Protein discovery could help solve prostate cancer drug resistance

A doctor pointing towards the prostate on an illustration on a tablet.
New WSU research could ultimately help extend the lives of those with prostate cancer, one of the leading causes of cancer deaths among men.  

SPOKANE, Wash. – Researchers have identified a receptor protein known as CHRM1 as a key player in prostate cancer cells’ resistance to docetaxel, a commonly used chemotherapy drug to treat advanced cancer that has spread beyond the prostate. The discovery opens the door to new treatment strategies that could overcome this resistance. This could ultimately help extend the lives of those with prostate cancer, one of the leading causes of cancer deaths among men.  

Led by a team of scientists at Washington State University, the study showed that blocking CHRM1 in resistant prostate cancer cell lines and an animal model based on patient-derived resistant tissue restored docetaxel’s ability to kill cells and stop tumor growth. The researchers did this by using dicyclomine, a drug that selectively inhibits CHRM1 activity. Dicyclomine is already on the market as a generic drug and is currently used to treat symptoms of irritable bowel syndrome.

“The effect was pretty dramatic in all the experimental models we tested,” said Boyang (Jason) Wu, an associate professor in the WSU College of Pharmacy and Pharmaceutical Sciences and co-senior author on the study. “And because dicyclomine already has a clinical use, this work has immediate translational potential.”

Closeup of Boyang (Jason) Wu
Boyang (Jason) Wu is an associate professor in the WSU College of Pharmacy and Pharmaceutical Sciences.

Published in the journal Cell Reports Medicine, the researchers’ findings support clinical testing to confirm whether combined use of docetaxel and dicyclomine could help overcome treatment resistance in prostate cancer patients. Docetaxel resistance can develop in prostate cancer after about six months of treatment. Chemotherapy drugs like docetaxel are among very few options available to patients with castration-resistant prostate cancer, a lethal form of the disease that no longer responds to hormone therapy.
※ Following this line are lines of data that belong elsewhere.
(* ===== verification/WebInvThms.v ===== *)
(** Every callback keeps the upload invariant: opening and discarding a session,
    the headers of a chunk, its bytes in any pieces, the check of a complete
    image, replies, and the release of a connection. *)
From S2P Require Import Prelude Bytes Fip Flash Ubi Shell UbiIo Bl2 ReadOnly Jobs FipUpdate UbiEngine Migration FitUpdate Mmio Led Fit WebHeaders WebImage WebAccept WebDevice WebState WebUpload WebStatus WebRoute WebServer WebKeep WebInv WebReply.

(** * Connections *)

Definition idle (c : conn) : Prop := c_is_upload c = false /\ c_upload_received c = 0.

Lemma wf_idle c : idle c -> wf_conn c.
Proof. intros [H1 H2]. split_and!; [done|done|]. by rewrite H1. Qed.
Lemma up_idle c c' : UpSame c c' -> idle c -> idle c'.
Proof. unfold UpSame, up_part, idle. intros [= _ -> _ _ _ _ ->]. done. Qed.
Lemma up_wf c c' : UpSame c c' -> wf_conn c -> wf_conn c'.
Proof.
  unfold UpSame, up_part, wf_conn, chunk_ok. intros [= E1 E2 E3 E4 E5 E6 E7]. by rewrite E1, E2, E3, E4, E5, E6, E7.
Qed.
Lemma wp_replies c m s (Q : Z * conn -> web_t -> Prop) `{!Replies c m} :
  (forall r s', UpSame c (snd r) -> Q r s') -> wp m Q s.
Proof. intros HQ. apply wp_intro. intros r s' E0. apply HQ. pose proof (replies (c := c) (m := m) s) as H. by rewrite E0 in H. Qed.

Lemma strtoul_loop_nonneg base l v : 0 <= v -> 0 <= fst (strtoul_loop base v l).
Proof.
  revert v. induction l as [|a l IH]; intros v Hv; simpl; [done|].
  destruct (decode_digit a <? base); [|done]. apply IH. apply u64_range.
Qed.
Lemma header_ulong_nonneg h name v : ursus_parse_header_ulong h name = Some v -> 0 <= v.
Proof.
  unfold ursus_parse_header_ulong, simple_strtoul. destruct (ursus_parse_header_value h name 32) as [tmp|]; [|done].
  destruct (fixup_radix tmp 10) as [b l].
  pose proof (strtoul_loop_nonneg b l 0 ltac:(lia)) as H. destruct (strtoul_loop b 0 l) as [v' r].
  destruct (_ || _); [done|]. by intros [= ->].
Qed.

Section keep.
Context {P : Platform} {X : Ext} {B : Board} {T : FitLib} {N : Tcp} {E : WebEnv} {C : ConcatUbi} {L : LedBoard}.
Variable memalign_addr : Z.
Variable F : (Z -> Z) -> Prop.
Hypothesis F_stable : frame_stable memalign_addr F.
Abbreviation inv := (web_inv memalign_addr F).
Wu said this type of combination therapy could also potentially be used for other cancers that are currently being treated with docetaxel, such as breast and lung cancer. It may also be possible to use the same combination strategy with other similar chemotherapy drugs.

In addition to testing resistant cancer cell lines, the research team also tested cells that still responded to docetaxel treatment. They found that using dicyclomine to block CHRM1 in these cells made docetaxel more efficient at killing them. Wu said that this shows that prostate cancer patients could potentially benefit from a combination treatment strategy even before docetaxel resistance develops.
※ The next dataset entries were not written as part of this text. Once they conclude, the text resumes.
(** * Bits *)

Lemma land1_testbit x i : 0 <= i -> Z.testbit (Z.land x 1) i = (i =? 0) && Z.testbit x 0.
Proof.
  intros. rewrite Z.land_spec. destruct (Z.eqb_spec i 0) as [->|]; [by rewrite andb_true_r|].
  rewrite (Z.bits_above_log2 1) by (simpl; lia). by rewrite andb_false_r.
Qed.
Lemma BitReverse_testbit n x i :
  0 <= i -> Z.testbit (BitReverse n x) i = (i <? Z.of_nat n) && Z.testbit x (Z.of_nat n - 1 - i).
Proof.
  revert x. induction n as [|n IH]; intros x Hi; cbn [BitReverse].
  { rewrite Z.bits_0. by rewrite (proj2 (Z.ltb_ge i (Z.of_nat 0))) by lia. }
  rewrite Z.lor_spec, IH by done. rewrite Z.shiftl_spec by done.
  destruct (Z.ltb_spec i (Z.of_nat n)).
  - rewrite (Z.testbit_neg_r _ (i - Z.of_nat n)) by lia. rewrite (proj2 (Z.ltb_lt i (Z.of_nat (S n)))) by lia.
    rewrite Z.shiftr_spec by lia. cbn [orb andb]. f_equal. lia.
  - rewrite land1_testbit by lia. cbn [andb]. rewrite orb_false_r.
    destruct (Z.eqb_spec (i - Z.of_nat n) 0).
    + rewrite (proj2 (Z.ltb_lt i (Z.of_nat (S n)))) by lia. cbn [andb]. f_equal. lia.
    + by rewrite (proj2 (Z.ltb_ge i (Z.of_nat (S n)))) by lia.
Qed.
Lemma crc_bit_testbit c i :
  0 <= i -> Z.testbit (crc_bit c) i = xorb (Z.testbit c (i + 1)) (Z.testbit c 0 && Z.testbit 0xedb88320 i).
Proof.
  intros Hi. unfold crc_bit. rewrite Z.lxor_spec, Z.shiftr_spec by done. f_equal.
  assert ((Z.land c 1 =? 0) = negb (Z.testbit c 0)) as ->.
  { change 1 with (Z.ones 1). rewrite Z.land_ones by lia. change (2 ^ 1) with 2. rewrite Zmod_even, Z.bit0_odd, <- Z.negb_even.
    by destruct (Z.even c). }
  destruct (Z.testbit c 0); [done|]. apply Z.bits_0.
Qed.

(** Bit [i] of the reflected polynomial is bit [31 - i] of the polynomial. *)
Lemma poly_reflected i : 0 <= i -> Z.testbit 0xedb88320 i = (i <? 32) && Z.testbit 0x04C11DB7 (31 - i).
Proof.
  intros. change 0xedb88320 with (BitReverse 32 0x04C11DB7). rewrite BitReverse_testbit by done.
  done.
Qed.
(** A step of the division is a step of the reflected register. *)
Lemma poly_step k data :
  crc_bit (BitReverse (32 + S k) data) =
  BitReverse (32 + k) (if Z.testbit data (32 + Z.of_nat k) then Z.lxor data (Z.shiftl 0x04C11DB7 (Z.of_nat k)) else data).
Proof.
  apply Z.bits_inj'. intros i Hi. rewrite crc_bit_testbit, !BitReverse_testbit, poly_reflected by lia.
  replace (Z.of_nat (32 + S k) - 1 - 0) with (32 + Z.of_nat k) by lia.
  rewrite (proj2 (Z.ltb_lt 0 _)) by lia. cbn [andb].
  replace (Z.of_nat (32 + S k) - 1 - (i + 1)) with (Z.of_nat (32 + k) - 1 - i) by lia.
  assert ((i + 1 <? Z.of_nat (32 + S k)) = (i <? Z.of_nat (32 + k))) as -> by (destruct (Z.ltb_spec (i + 1) (Z.of_nat (32 + S k))), (Z.ltb_spec i (Z.of_nat (32 + k))); done || lia).
  destruct (Z.testbit data (32 + Z.of_nat k)); cbn [andb]; [|by rewrite xorb_false_r].
  destruct (Z.ltb_spec i (Z.of_nat (32 + k))); cbn [andb xorb].
  - rewrite Z.lxor_spec, Z.shiftl_spec by lia. f_equal.
    replace (Z.of_nat (32 + k) - 1 - i - Z.of_nat k) with (31 - i) by lia.
    destruct (Z.ltb_spec i 32); [done|]. rewrite Z.testbit_neg_r by lia. done.
  - by rewrite (proj2 (Z.ltb_ge i 32)) by lia.
Qed.
Lemma Poly32Mod2_crc k data :
  BitReverse 32 (Poly32Mod2 k data 0x04C11DB7) = Nat.iter k crc_bit (BitReverse (32 + k) data).
Proof.
  revert data. induction k as [|k IH]; intros data; cbn [Poly32Mod2].
  - apply Z.bits_inj'. intros i Hi. cbn [Nat.iter nat_rect]. rewrite !BitReverse_testbit by done.
    change (Z.of_nat 32) with 32. change (Z.of_nat (32 + 0)) with 32. destruct (Z.ltb_spec i 32); [|done]. cbn [andb].
    rewrite Z.land_spec. change 0xffffffff with (Z.ones 32). rewrite Z.ones_spec_low by lia. apply andb_true_r.
  - rewrite IH, Nat.iter_succ_r, poly_step. done.
Qed.

(** The instruction is the bitwise step. *)
Lemma CRC32B_crc_byte c b : 0 <= c < 2 ^ 32 -> is_byte b -> CRC32B c b = crc_byte c b.
Proof.
  intros Hc Hb. unfold CRC32B, crc_byte. rewrite Poly32Mod2_crc. f_equal.
  apply Z.bits_inj'. intros i Hi. rewrite BitReverse_testbit by done. change (Z.of_nat (32 + 8)) with 40.
  assert (forall x n j, 0 <= x < 2 ^ n -> 0 <= n -> n <= j -> Z.testbit x j = false) as Hhi.
  { intros x n j Hx Hn Hj. by rewrite <- (Z.mod_small x (2 ^ n)), Z.mod_pow2_bits_high by lia. }
  rewrite !Z.lxor_spec. destruct (Z.ltb_spec i 40); cbn [andb].
  2: { rewrite (Hhi c 32), (Hhi b 8) by (done || lia). done. }
  rewrite !Z.shiftl_spec by lia.
  assert (forall n x s, (n <= 32)%nat -> 0 <= x < 2 ^ Z.of_nat n -> s = 40 - Z.of_nat n ->
    Z.testbit (BitReverse n x) (40 - 1 - i - s) = Z.testbit x i) as Hr.
  { intros n x s Hn Hx ->. destruct (Z.ltb_spec i (Z.of_nat n)).
    - rewrite BitReverse_testbit by lia. rewrite (proj2 (Z.ltb_lt _ _)) by lia. cbn [andb]. f_equal. lia.
    - rewrite Z.testbit_neg_r by lia. symmetry. apply (Hhi x (Z.of_nat n)); [done|lia|done]. }
  rewrite (Hr 32%nat), (Hr 8%nat) by (done || lia). done.
Qed.

(** * The table *)

(** The static table is the one [make_crc_table] generates, and its entries are
    eight steps of the register. *)
Lemma crc_table_made : crc_table = make_crc_table.
Proof. vm_compute. reflexivity. Qed.
Lemma crc_table_steps : crc_table = map (fun n => Nat.iter 8 crc_bit (Z.of_nat n)) (seq 0 256).
Proof. vm_compute. reflexivity. Qed.
Lemma crc_table_nth i : 0 <= i < 256 -> nth (Z.to_nat i) crc_table 0 = Nat.iter 8 crc_bit i.
Proof.
  intros Hi. rewrite crc_table_steps, (nth_indep _ 0 (Nat.iter 8 crc_bit (Z.of_nat 0))) by (rewrite length_map, length_seq; lia).
  rewrite (map_nth (fun n => Nat.iter 8 crc_bit (Z.of_nat n))), seq_nth by lia. rewrite Nat.add_0_l, Z2Nat.id by lia. done.
Qed.

(** The register is linear, and shifts while its low bits are clear. *)
Lemma crc_bit_lxor a b : crc_bit (Z.lxor a b) = Z.lxor (crc_bit a) (crc_bit b).
Proof.
  apply Z.bits_inj'. intros i Hi. rewrite Z.lxor_spec, !crc_bit_testbit, !Z.lxor_spec by done.
  destruct (Z.testbit a (i + 1)), (Z.testbit b (i + 1)), (Z.testbit a 0), (Z.testbit b 0), (Z.testbit 0xedb88320 i); done.
Qed.
Lemma crc_iter_lxor k a b : Nat.iter k crc_bit (Z.lxor a b) = Z.lxor (Nat.iter k crc_bit a) (Nat.iter k crc_bit b).
Proof. induction k as [|k IH]; [done|]. cbn [Nat.iter nat_rect] in *. rewrite <- crc_bit_lxor. f_equal. exact IH. Qed.
Lemma crc_iter_shift k h : Nat.iter k crc_bit (h * 2 ^ Z.of_nat k) = h.
Proof.
  induction k as [|k IH]; [simpl; lia|]. rewrite Nat.iter_succ_r. rewrite <- IH at 2. f_equal.
  rewrite Nat2Z.inj_succ, Z.pow_succ_r by lia. unfold crc_bit.
  replace (h * (2 * 2 ^ Z.of_nat k)) with (h * 2 ^ Z.of_nat k * 2 ^ 1) by lia.
  change (Z.land ?a 1) with (Z.land a (Z.ones 1)). rewrite Z.land_ones, Z.mod_mul, Z.shiftr_div_pow2, Z.div_mul by lia. apply Z.lxor_0_r.
Qed.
“What this suggests is that the lowest effective dose of docetaxel may be lower when the drug is combined with dicyclomine, compared to when docetaxel is used alone,” Wu said. “Being able to use a lower dose could help reduce unwanted side effects and make treatment more manageable for patients.”

Aside from Wu, co-authors on the study include co-senior author Tyler Bland—a former WSU postdoctoral fellow who is now a clinical assistant professor at the University of Idaho—as well as co-first authors Jing Wang, a recent WSU PhD graduate, and Jing Wei, a WSU postdoctoral fellow. The research team conducted the study in collaboration with scientists at the University of Washington, Medical University of Innsbruck in Austria and National Yang Ming Chiao Tung University in Taiwan.

Funding for this study came from a U.S. Department of Defense Prostate Cancer Research Program grant with additional support provided by the National Cancer Institute, a component of the National Institutes of Health, and WSU College of Pharmacy and Pharmaceutical Sciences startup funds.